In the 1970s, Dr. Melzack turned to another problem he had been thinking about for years: pain measurement. At the time, doctors had only crude instruments, like simply asking people to rate their pain level on a scale from 1 to 10 (a method still in use). As a young researcher, Dr. Melzack had worked in a chronic pain clinic and befriended a 70-year-old woman with diabetes.
“She was a highly intelligent person with a good vocabulary, and I began to collect her descriptive words about pain, like ‘burning,’ ‘shooting,’ ‘horrible’ and ‘excruciating,’ ” he told McGill Reporter in a 2008 interview.
He continued to build his adjective collection by listening to many patients’ descriptions and, working with a statistician, divided them into 20 categories, each describing a particular kind of pain: “tugging,” “pulling” and “wrenching” in one category, for instance, and “pinching,” “pressing” and “gnawing” in another.

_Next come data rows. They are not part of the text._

Lemma command_type_A cmd :
  Parser.command_type cmd = Ok A_COMMAND -> exists s, cmd = address_command s.
Proof.
  destruct cmd as [|c t]; [done|]. unfold Parser.command_type. cbn.
  destruct (Ascii.eqb c "@") eqn:E.
  - apply Ascii.eqb_eq in E as ->. eauto.
  - destruct (Ascii.eqb c "("); done.
Qed.

Lemma resolve_literal s t r :
  Py.isdigit s = true ->
  resolve s t r = (a ← Py.int s; Ok (a, t, r)).
Proof. intros H. unfold resolve. by rewrite H. Qed.

Lemma resolve_present s t r a :
  Py.isdigit s = false -> t !! s = Some a -> resolve s t r = Ok (a, t, r).
Proof.
  intros Hd Hs. unfold resolve. rewrite Hd. cbn [negb].
  assert (SymbolTable.contains t s = true) as -> by (apply contains_true; eauto).
  by rewrite get_address_lookup, Hs.
Qed.

Lemma resolve_predefined s t r a :
  Py.isdigit s = false -> t !! s = None ->
  predefined_variable_symbols !! s = Some a ->
  resolve s t r = Ok (a, <[s := a]> t, r).
Proof.
  intros Hd Hs Hp. unfold resolve. rewrite Hd. cbn [negb].
  assert (SymbolTable.contains t s = false) as -> by by apply contains_false.
  rewrite Hp. rewrite get_address_lookup, add_entry_absent by done.
  by rewrite lookup_insert_eq.
Qed.

Lemma resolve_variable s t r :
  Py.isdigit s = false -> t !! s = None ->
  predefined_variable_symbols !! s = None ->
  resolve s t r = Ok (r, <[s := r]> t, r + 1).
Proof.
  intros Hd Hs Hp. unfold resolve. rewrite Hd. cbn [negb].
  assert (SymbolTable.contains t s = false) as -> by by apply contains_false.
  rewrite Hp. rewrite get_address_lookup, add_entry_absent by done.
  by rewrite lookup_insert_eq.
Qed.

This descriptive catalog, published in the journal Pain in 1975, became the McGill Pain Questionnaire. It soon became a standard measure worldwide, deeply enriching the conversations doctors have with their patients, and in many cases helping with diagnosis.
“Scientists go their entire career trying for one home run, one big finding that makes a difference, and most never get it,” Mogil said. “Ron hit two home runs; it’s not an exaggeration to say he’s the greatest pain researcher who ever lived.”
Ronald Hyman Melzack was born on July 19, 1929, in Montreal, the youngest of four children of Joseph and Annie (Mandel) Melzack, Jewish immigrants from Poland. His mother worked in the household, and his father, after a variety of jobs, started the store Classic Books, which would later become a national chain in Canada.
Ronald studied psychology as an undergraduate at McGill and went on to complete a PhD there in 1964, under renowned neuroscientist Donald Hebb. He did postdoctoral research under Dr. William Livingston at the University of Oregon Medical School and spent several years at MIT before returning to McGill to finish his career. He married Lucy Birch, an interior designer, in 1960.
His siblings died before him. In addition to his daughter, he is survived by his wife and a son, Joel.
Wall died in 2001.
Dr. Melzack wrote two popular books about the science of pain, “The Puzzle of Pain” (1973) and, with Wall, “The Challenge of Pain” (1996). He became a prominent presence at McGill, having helped establish the McGill Pain Clinic, and received many awards, including the Order of Canada and l’Ordre du Quebec — as well as numerous best-instructor awards, as voted by McGill students.
By all accounts, he wore the honors lightly. “He was gentle with everyone,” Basbaum said. “He’d send me recommendations for his students, and I could never tell which ones he thought were really good. He wrote positive things about all of them.”